Policy actors’ perceived effectiveness of a good alignment between collaboration and policy issue interdependencies (a perceived ‘institutional fit’, Bodin 2017; Lebel et al. 2013; Lubell et al. 2010; Young 2002) may vary with transaction costs (Ostrom 2005; Feiock 2013; Lubell et al. 2017). Here, reinforcing and counteracting interdependencies constitute profoundly contrasting reference points. Reinforcing interdependencies involve the potential for gains (a win–win) when addressing two interdependent issues in an integrated fashion. Gains imply greater ease to achieve goals, such as the implementation of solutions that meet environmental objectives adhering to more than one policy issue. This implies that actors could benefit from what other actors addressing interdependent policy issues are doing, albeit it also carries an assumption that realising these gains hinges upon actors’ ability to coordinate their actions. Thus, the gains they could achieve if coordinating their activities to strengthen their impact is assumed to be easily acquired. Even though counteracting policy issues are not necessarily zero-sum games, they may entail a lower likelihood for actors engaged in these policy issues to receive benefits from their efforts, if measures targeted to enhance the other policy issue are simultaneously applied. Particularly, an actor’s ability to receive any gains (or minimise losses) from its own actions depends on other actors’ actions (cf. prisoner’s dilemma). Nonetheless, conceptually similar as when considering reinforcing interdependencies, any two actors could potentially gain from collaboration, if they could find ways to balance counteracting interdependencies in mutually agreeable ways. Next, we consult previous theory to formulate two propositions about how actors perceive and assess policy issue interdependencies.

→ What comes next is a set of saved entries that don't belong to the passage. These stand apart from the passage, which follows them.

(** [client.on('message', ...)], lines 51-106. *)
Definition on_message (msg : Message.t) : M unit :=
  try_catch
    (let* chat := getChat w in
     let isGroup := Chat.isGroup chat in
     let groupName := groupName_of chat in
     if whitelist_miss (GROUP_WHITELIST cfg) isGroup groupName then ret tt
     else
       let* payload := build_payload msg chat in
       post_message payload)
    (fun e => console_error "Error" (Some e)).

End Handlers.

(** The events of the session client. *)
Inductive event : Type :=
| Qr (qr : string)
| Ready
| MessageEv (msg : Message.t).

Definition handle (cfg : config) (w : world) (ev : event) : M unit :=
  match ev with
  | Qr qr => on_qr cfg w qr
  | Ready => on_ready cfg w
  | MessageEv msg => on_message cfg w msg
  end.

(** The events of a session handled in turn, each in the world it meets:
    the case where an event arrives after the handler of the one before it
    has settled (handlers of events that overlap interleave their calls;
    that is not described here).  An exception that leaves a handler is
    not caught by anything: it ends the run, and the events after it are
    not handled. *)
Fixpoint run (cfg : config) (evs : list (world * event)) : M unit :=
  match evs with
  | [] => ret tt
  | (w, ev) :: rest => let* _ := handle cfg w ev in run cfg rest
  end.

(* ===================================================================== *)
(** ** Vocabulary of the properties *)
(* ===================================================================== *)

(** [m] ends normally with the value [a]. *)
Definition produces {A} (m : M A) (a : A) : Prop := snd m = inr a.

(** The envelope [p] is what [on_message] serializes for [msg] in [w]:
    the chat lookup answered, the filter let the message through, and
    lines 59-89 built [p]. *)
Definition envelope_of (cfg : config) (w : world) (msg : Message.t)
    (p : obj) : Prop :=
  exists chat,
    getChat_answer w = Resolved chat
    /\ whitelist_miss (GROUP_WHITELIST cfg) (Chat.isGroup chat)
         (groupName_of chat) = false
    /\ produces (build_payload w msg chat) p.

(** The request that carries the envelope [p] to the ingestion endpoint. *)
Definition delivery (cfg : config) (p : obj) : io :=
  Fetch (IA_ENDPOINT cfg)
        (sign_headers (HMAC_SECRET cfg) (JSON.stringify p))
        (JSON.stringify p).

(** The request that publishes [{ qr }] to the QR endpoint. *)
Definition qr_request (cfg : config) (qr : jsval) : io :=
  Fetch (QR_ENDPOINT cfg)
        (sign_headers (HMAC_SECRET cfg) (JSON.stringify [("qr", qr)]))
        (JSON.stringify [("qr", qr)]).

(** The two groups of fields of an envelope. *)
Definition text_group (p : obj) : bool := present (obj_get "text" p).

Definition media_group (p : obj) : bool :=
  present (obj_get "mimetype" p)
  && present (obj_get "filename" p)
  && present (obj_get "data_base64" p).

Definition no_media_field (p : obj) : bool :=
  negb (has_key "mimetype" p)
  && negb (has_key "filename" p)
  && negb (has_key "data_base64" p).

(** The group filter as a predicate on the chat: the message goes on. *)
Definition shouldForward (whitelist : list string) (chat : Chat.t) : bool :=
  negb (whitelist_miss whitelist (Chat.isGroup chat) (groupName_of chat)).

(** The part of [s] before the first [c]; all of [s] when there is none. *)
Fixpoint before_first (c : ascii) (s : string) : string :=
  match s with
  | EmptyString => EmptyString
  | String a rest =>
      if Ascii.eqb a c then EmptyString else String a (before_first c rest)
  end.

(** [author] if the message has one, else [from]. *)
Definition author_or_from (msg : Message.t) : string :=
  match Message.author msg with
  | Some a => if String.eqb a "" then Message.from msg else a
  | None => Message.from msg
  end.

(** The contact lookup of a message: which call, and whether it failed. *)
Definition lookup_call (msg : Message.t) : io :=
  if truthy (js_opt (Message.author msg))
  then GetContactById (js_opt (Message.author msg))
  else GetContact.

Definition lookup_failed (w : world) : Prop :=
  match contact_answer w with
  | Rejected _ | Resolved None => True
  | Resolved (Some _) => False
  end.

Definition download_failed (w : world) : Prop :=
  match downloadMedia_answer w with
  | Rejected _ | Resolved None => True
  | Resolved (Some _) => False
  end.

Definition post_rejected (w : world) : Prop :=
  match fetch_answer w with
  | Rejected _ => True
  | Resolved _ => False
  end.

Definition any_media_field (p : obj) : bool :=
  present (obj_get "mimetype" p)
  || present (obj_get "filename" p)
  || present (obj_get "data_base64" p).

(** "Exactly one of the two groups, keyed by [type]". *)
Definition exactly_one_group (p : obj) : bool :=
  if bool_decide (obj_get "type" p = JStr "text")
  then text_group p && negb (any_media_field p)
  else if bool_decide (obj_get "type" p = JStr "media")
  then media_group p && negb (text_group p)
  else false.

(** "The substring before the first [@], absent exactly when the source
    field is empty". *)
Definition senderNumber_by_source (msg : Message.t) : jsval :=
  if String.eqb (author_or_from msg) "" then JNull
  else JStr (before_first at_sign (author_or_from msg)).

(** "The body verbatim, absent when the body is absent or null". *)
Definition text_verbatim (msg : Message.t) : jsval :=
  match Message.body msg with
  | Some s => JStr s
  | None => JNull
  end.

(** The world [w] with another answer to the contact lookup. *)
Definition with_contact_answer (w : world)
    (answer : settled (option Contact.t)) : world := {|
  getChat_answer := getChat_answer w;
  contact_answer := answer;
  downloadMedia_answer := downloadMedia_answer w;
  fetch_answer := fetch_answer w;
  qrcode_generate_answer := qrcode_generate_answer w
|}.

(** The [senderName] that lines 60-66 end with. *)
Definition senderName_in (w : world) : jsval :=
  match contact_answer w with
  | Resolved contact => senderName_of contact
  | Rejected _ => JNull
  end.

(* ===================================================================== *)
(** ** Sample inputs *)
(* ===================================================================== *)

Module Sample.

Definition cfg : config := {|
  IA_ENDPOINT := "http://localhost:8000/ingesta";
  QR_ENDPOINT := "http://localhost:8000/qr";
  GROUP_WHITELIST := ["Trabajo"];
  HMAC_SECRET := "s3cr3t"
|}.

(** No whitelist, no secret: everything is forwarded, unsigned. *)
Definition cfg_open : config := {|
  IA_ENDPOINT := "http://localhost:8000/ingesta";
  QR_ENDPOINT := "http://localhost:8000/qr";
  GROUP_WHITELIST := [];
  HMAC_SECRET := ""
|}.

Definition private_chat : Chat.t := {| Chat.isGroup := false; Chat.name := "Ana" |}.
Definition familia : Chat.t := {| Chat.isGroup := true; Chat.name := "Familia" |}.
Definition trabajo : Chat.t := {| Chat.isGroup := true; Chat.name := "Trabajo" |}.

Definition ana : Contact.t := {|
  Contact.pushname := Some "Ana";
  Contact.name := None;
  Contact.shortName := None;
  Contact.verifiedName := None
|}.

Definition jpeg : Media.t := {|
  Media.mimetype := "image/jpeg";
  Media.filename := None;
  Media.data := "/9j/4AAQSkZJRg=="
|}.

(** Scenario 1 of the specification. *)
Definition hola : Message.t := {|
  Message.from := "5491100000000@c.us";
  Message.author := None;
  Message.timestamp := 1700000000;
  Message.body := Some "hola";
  Message.hasMedia := false
|}.

(** A message without text and without media. *)
Definition blank : Message.t := {|
  Message.from := "5491100000000@c.us";
  Message.author := None;
  Message.timestamp := 1700000001;
  Message.body := Some "";
  Message.hasMedia := false
|}.

(** A photo with a caption. *)
Definition photo : Message.t := {|
  Message.from := "5491100000000@c.us";
  Message.author := None;
  Message.timestamp := 1700000002;
  Message.body := Some "mira esto";
  Message.hasMedia := true
|}.

(** A message in a group: [from] is the group, [author] the sender. *)
Definition in_group : Message.t := {|
  Message.from := "120363000000000000@g.us";
  Message.author := Some "5491100000000@c.us";
  Message.timestamp := 1700000003;
  Message.body := Some "buen dia";
  Message.hasMedia := false
|}.

(** A message whose chat identifier has nothing before the [@]. *)
Definition no_number : Message.t := {|
  Message.from := "@broadcast";
  Message.author := None;
  Message.timestamp := 1700000004;
  Message.body := Some "hola";
  Message.hasMedia := false
|}.

Definition world_with (chat : Chat.t) : world := {|
  getChat_answer := Resolved chat;
  contact_answer := Resolved (Some ana);
  downloadMedia_answer := Resolved (Some jpeg);
  fetch_answer := Resolved {| status := 200 |};
  qrcode_generate_answer := Resolved tt
|}.

Definition online : world := world_with private_chat.

(** The sink cannot be reached: every POST is rejected. *)
Definition sink_down : world := {|
  getChat_answer := Resolved private_chat;
  contact_answer := Resolved (Some ana);
  downloadMedia_answer := Resolved (Some jpeg);
  fetch_answer := Rejected (Rejection "connect ECONNREFUSED 127.0.0.1:8000");
  qrcode_generate_answer := Resolved tt
|}.

(** The contact lookup fails. *)
Definition no_contact : world := {|
  getChat_answer := Resolved private_chat;
  contact_answer := Rejected (Rejection "Evaluation failed");
  downloadMedia_answer := Resolved (Some jpeg);
  fetch_answer := Resolved {| status := 200 |};
  qrcode_generate_answer := Resolved tt
|}.

(** The media download fails. *)
Definition no_download : world := {|
  getChat_answer := Resolved private_chat;
  contact_answer := Resolved (Some ana);
  downloadMedia_answer := Rejected (Rejection "Protocol error");
  fetch_answer := Resolved {| status := 200 |};
  qrcode_generate_answer := Resolved tt
|}.

(** The envelope of [hola] in [online]. *)
Definition hola_envelope : obj :=
  payload_of hola private_chat (JStr "Ana").

(** The envelope of [photo] in [online]. *)
Definition photo_envelope : obj :=
  attach_media (payload_of photo private_chat (JStr "Ana")) jpeg.

End Sample.

(* ===================================================================== *)
(** ** The configuration, lines 6-10 *)
(* ===================================================================== *)

(** [s] without the prefix [pat], when it starts with it. *)
Fixpoint strip_prefix (pat s : string) : option string :=
  match pat, s with
  | EmptyString, _ => Some s
  | String a pat', String b s' =>
      if Ascii.eqb a b then strip_prefix pat' s' else None
  | String _ _, EmptyString => None
  end.

(** [s.replace(pat, rep)] for a string pattern and a replacement without
    [$]: the first occurrence of [pat], and only that one. *)
Fixpoint js_replace (pat rep s : string) : string :=
  match strip_prefix pat s with
  | Some rest => String.append rep rest
  | None =>
      match s with
      | EmptyString => EmptyString
      | String c s' => String c (js_replace pat rep s')
      end
  end.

Propositions on why policy actors might not collaborate on policy issue interdependencies

Policy actors’ awareness of existing policy issue interdependencies constitutes an important pre-condition for instigating actions that can successfully address such interdependencies. Yet environmental problems, and their policy issue interdependencies, are often perceived as highly complex and sometimes intractable (DeFries and Nagendra 2017). Thus, policy actors may not discern detailed interdependencies. Policy actors may also not be cognizant of policy issue interdependencies if these are not visible in the policy process (Haas 1992).

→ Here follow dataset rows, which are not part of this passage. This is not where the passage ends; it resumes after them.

Lemma text_for_lines_same texts lines text_self self :
  Forall2 (reads int strip strptime) texts lines →
  same_state strptime text_self self →
  same_state strptime
    (Text.for_lines int strip strptime texts text_self).1
    (_process lines self).1
  ∧ same_result (Text.for_lines int strip strptime texts text_self).2
                (_process lines self).2.
Proof.
  intros Hreads. revert text_self self.
  induction Hreads as [|text l texts lines Hl _ IH]; intros text_self self Hsame.
  - by split.
  - destruct (text_process_line_same _ _ _ _ Hl Hsame) as [Hsame1 Hres].
    rewrite text_for_lines_cons, _process_cons.
    destruct (Text._process_line _ _ _ _ _) as [text_self1 [[]|e]];
      destruct (_process_line l self) as [self1 [[]|e']]; cbn in Hres, Hsame1;
      try done.
    + by apply IH.
    + by destruct e.
Qed.

(** The run on the text of a file is the run on the lines its text stands
    for.  When the built-ins read every line of the file after its header
    as a line of the report, the constructor leaves the same ledger, the
    same three slots and the same subscribers with the same types and
    durations as [_process] on those lines, and returns when it returns or
    raises the exception it raises.  The header may be missing when there
    is a line to take its place. *)
Theorem text_of_file_refines lines file texts :
  Forall2 (reads int strip strptime) texts lines →
  (∃ header, file = header :: texts ∧ Text.slice_to 2 header = "Id")
  ∨ (file = texts ∧ texts ≠ [] ∧ Text.slice_to 2 (hd EmptyString texts) ≠ "Id") →
  same_state strptime (Text.new_Clients int strip strptime file).1
                      (new_Clients lines).1
  ∧ same_result (Text.new_Clients int strip strptime file).2
                (new_Clients lines).2.
Proof.
  intros Hreads Hfile.
  assert (same_state strptime Text.__init__ __init__) as Hinit
    by (unfold same_state; cbn; by split_and!).
  unfold Text.new_Clients, new_Clients, Text._process.
  destruct Hfile as [(header & -> & Hid)|(-> & Hne & Hid)].
  - cbn [hd tail]. rewrite bool_decide_eq_false_2 by (by intros ?).
    by apply text_for_lines_same.
  - destruct texts as [|text texts]; [done|]. cbn [hd tail] in *.
    rewrite bool_decide_eq_true_2 by done.
    by apply (text_for_lines_same (text :: texts)).
Qed.

(** A line the built-ins cannot take apart changes nothing: when
    [_split_line] raises, [_process_line] raises the same exception and
    leaves the object as it was.  A line with fewer than four fields is
    such a line, and a line without a comma raises [IndexError]. *)
Theorem unreadable_line_changes_nothing line text_self :
  (∀ e, Text._split_line int strip line = Text.Fail e →
        Text._process_line int strip strptime line text_self
        = (text_self, Text.Fail e))
  ∧ ((length (Text.split ","%char (strip line)) < 4)%nat →
     ∃ e, Text._split_line int strip line = Text.Fail e)
  ∧ ((length (Text.split ","%char (strip line)) < 2)%nat →
     Text._split_line int strip line = Text.Fail Text.IndexError).
Proof.
  split_and!.
  - intros e He. by rewrite text_process_line_eq, He.
  - unfold Text._split_line.
    destruct (Text.split _ _) as [|f0 [|f1 [|f2 [|f3 rest]]]]; cbn [length];
      try lia; intros _; cbn -[Text.slice_from]; eauto;
      destruct (int f1); cbn -[Text.slice_from]; eauto;
      destruct (int f2); cbn -[Text.slice_from]; eauto.
  - unfold Text._split_line.
    destruct (Text.split _ _) as [|f0 [|f1 rest]]; cbn [length]; (lia || done).
Qed.

(** The first line of the file.  A file without any line makes the
    constructor raise [IndexError], [strip] leaving the empty text empty; a
    file with a header and nothing else gives the object of [__init__]; a
    file with a header gives what the file without it gives, when a line
    follows the header and does not itself start with [Id]; and a first line
    that starts with [Id] is never processed. *)
Theorem first_line_of_file :
  (strip EmptyString = EmptyString →
   Text.new_Clients int strip strptime []
   = (Text.__init__, Text.Fail Text.IndexError))
  ∧ (∀ header, Text.slice_to 2 header = "Id" →
       Text.new_Clients int strip strptime [header]
       = (Text.__init__, Text.Done tt))
  ∧ (∀ header data,
       Text.slice_to 2 header = "Id" → data ≠ [] →
       Text.slice_to 2 (hd EmptyString data) ≠ "Id" →
       Text.new_Clients int strip strptime (header :: data)
       = Text.new_Clients int strip strptime data)
  ∧ (∀ first rest,
       Text.slice_to 2 first = "Id" →
       Text.new_Clients int strip strptime (first :: rest)
       = Text.for_lines int strip strptime rest Text.__init__).
Proof.
  assert (∀ first rest, Text.slice_to 2 first = "Id" →
            Text.new_Clients int strip strptime (first :: rest)
            = Text.for_lines int strip strptime rest Text.__init__) as Hskip.
  { intros first rest Hid. unfold Text.new_Clients, Text._process. cbn [hd tail].
    by rewrite bool_decide_eq_false_2 by (by intros ?). }
  split_and!; [| | |done].
  - intros Hstrip. unfold Text.new_Clients, Text._process. cbn [hd tail].
    rewrite bool_decide_eq_true_2 by done.
    unfold mbind, Text.method_bind.
    rewrite text_process_line_eq. unfold Text._split_line.
    by rewrite Hstrip.
  - intros header Hid. by rewrite Hskip.
  - intros header data Hid Hne Hdata. rewrite Hskip by done.
    destruct data as [|line data]; [done|]. cbn [hd] in Hdata.
    unfold Text.new_Clients, Text._process. cbn [hd tail].
    by rewrite bool_decide_eq_true_2 by done.
Qed.

End refinement.

Lemma text_of_file_refines_witness :
  same_state plain_strptime
    (Text.new_Clients plain_int plain_strip plain_strptime file_monthly).1
    (new_Clients report_monthly).1
  ∧ same_result
      (Text.new_Clients plain_int plain_strip plain_strptime file_monthly).2
      (new_Clients report_monthly).2.
Proof.
  apply (text_of_file_refines plain_int plain_strip plain_strptime
           report_monthly file_monthly (tail file_monthly)).
  - unfold file_monthly, report_monthly. cbn [tail].
    repeat (constructor; [do 5 eexists; split_and!; reflexivity|]).
    constructor.
  - left. eexists. split; reflexivity.
Defined.

Lemma first_line_of_file_witness :
  Text.new_Clients plain_int plain_strip plain_strptime []
  = (Text.__init__, Text.Fail Text.IndexError).
Proof.
  apply (proj1 (first_line_of_file plain_int plain_strip plain_strptime)).
  reflexivity.
Defined.

Section text_reports.
Variables (int : string → outcome Z) (strip : string → string)
          (strptime : string → outcome Z).

Lemma text_new_Clients_for_lines file texts :
  (∃ header, file = header :: texts ∧ Text.slice_to 2 header = "Id")
  ∨ (file = texts ∧ texts ≠ [] ∧ Text.slice_to 2 (hd EmptyString texts) ≠ "Id") →
  Text.new_Clients int strip strptime file
  = Text.for_lines int strip strptime texts Text.__init__.
Proof.
  unfold Text.new_Clients, Text._process.
  intros [(header & -> & Hid)|(-> & Hne & Hid)].
  - cbn [hd tail]. by rewrite bool_decide_eq_false_2 by (by intros ?).
  - destruct texts as [|text texts]; [done|]. cbn [hd tail] in *.
    by rewrite bool_decide_eq_true_2 by done.
Qed.

(** The revenue numbers of a file.  When the built-ins read the lines of
    the file after its header as the lines [lines] and the constructor
    returns, the ledger it leaves has, for each year, the sum of the
    amounts of the lines of that year, and no entry for a year without a
    line; its values add up to the amounts of all the lines. *)
Theorem text_revenue_numbers_are_yearly_sums lines file texts text_self :
  Forall2 (reads int strip strptime) texts lines →
  (∃ header, file = header :: texts ∧ Text.slice_to 2 header = "Id")
  ∨ (file = texts ∧ texts ≠ [] ∧ Text.slice_to 2 (hd EmptyString texts) ≠ "Id") →
  Text.new_Clients int strip strptime file = (text_self, Text.Done tt) →
  Zsum (dict.values (Text._year_dict text_self)) = Zsum (amount_usd <$> lines)
  ∧ ∀ Y, dict.get Y (Text._year_dict text_self)
         = match in_year Y lines with
           | [] => None
           | ls => Some (Zsum (amount_usd <$> ls))
           end.
Proof.
  intros Hreads Hfile Hrun.
  rewrite (text_new_Clients_for_lines _ _ Hfile) in Hrun.
  assert (same_state strptime Text.__init__ __init__) as Hinit
    by (unfold same_state; cbn; by split_and!).
  destruct (text_for_lines_same int strip strptime _ _ _ _ Hreads Hinit)
    as [(Hy & _ & _) Hres].
  rewrite Hrun in Hy, Hres. cbn [fst snd] in Hy, Hres.
  destruct (_process lines __init__) as [self [[]|e]] eqn:Hlines; [|done].
  cbn [fst] in Hy. rewrite Hy, (_process_year_dict _ _ _ Hlines).
  cbn [_year_dict __init__]. split.
  - rewrite ledger_Zsum. cbn. lia.
  - intros Y. rewrite ledger_get. cbn [dict.get].
    by destruct (in_year Y lines).
Qed.

End text_reports.

Lemma text_revenue_numbers_are_yearly_sums_witness :
  Zsum (dict.values
          (Text._year_dict
             (Text.new_Clients plain_int plain_strip plain_strptime
                file_monthly).1))
  = Zsum (amount_usd <$> report_monthly)
  ∧ ∀ Y, dict.get Y
           (Text._year_dict
              (Text.new_Clients plain_int plain_strip plain_strptime
                 file_monthly).1)
         = match in_year Y report_monthly with
           | [] => None
           | ls => Some (Zsum (amount_usd <$> ls))
           end.
Proof.
  apply (text_revenue_numbers_are_yearly_sums plain_int plain_strip
           plain_strptime report_monthly file_monthly (tail file_monthly)).
  - unfold file_monthly, report_monthly. cbn [tail].
    repeat (constructor; [do 5 eexists; split_and!; reflexivity|]).
    constructor.
  - left. eexists. split; reflexivity.
  - reflexivity.
Defined.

Counteracting interdependencies may sometimes be negatively framed compared to reinforcing interdependencies, and might therefore be downplayed and less observable for actors (Daw et al. 2015; Schoemaker and Tetlock 2012). A high number of intervening factors can also hide interdependencies for policy actors. Hamilton et al. (2019) demonstrated that awareness about counteracting interdependencies was low when many intervening factors created a ‘lagged’ distance between an action and its outcome, making interdependencies harder to discern. Another study similarly showed that counteracting interdependencies had more intervening factors than reinforcing interdependencies (Hedlund et al. 2021a), potentially complicating awareness (we however acknowledge that this assumption might not be relevant in another setting). These different characteristics of reinforcing and counteracting interdependencies may skew policy actors’ awareness about them. Conclusively, actors may not be equally aware of reinforcing and counteracting interdependencies. If counteracting interdependencies are less emphasised and additionally linked to more intervening factors than reinforcing, they may also be harder to perceive. Based on these insights, we formulate a first proposition to explain why collaboration related to policy issue interdependencies may not occur: policy actors have, in general, low awareness of policy issue interdependencies, and they have lower awareness of counteracting than of reinforcing policy issue interdependencies.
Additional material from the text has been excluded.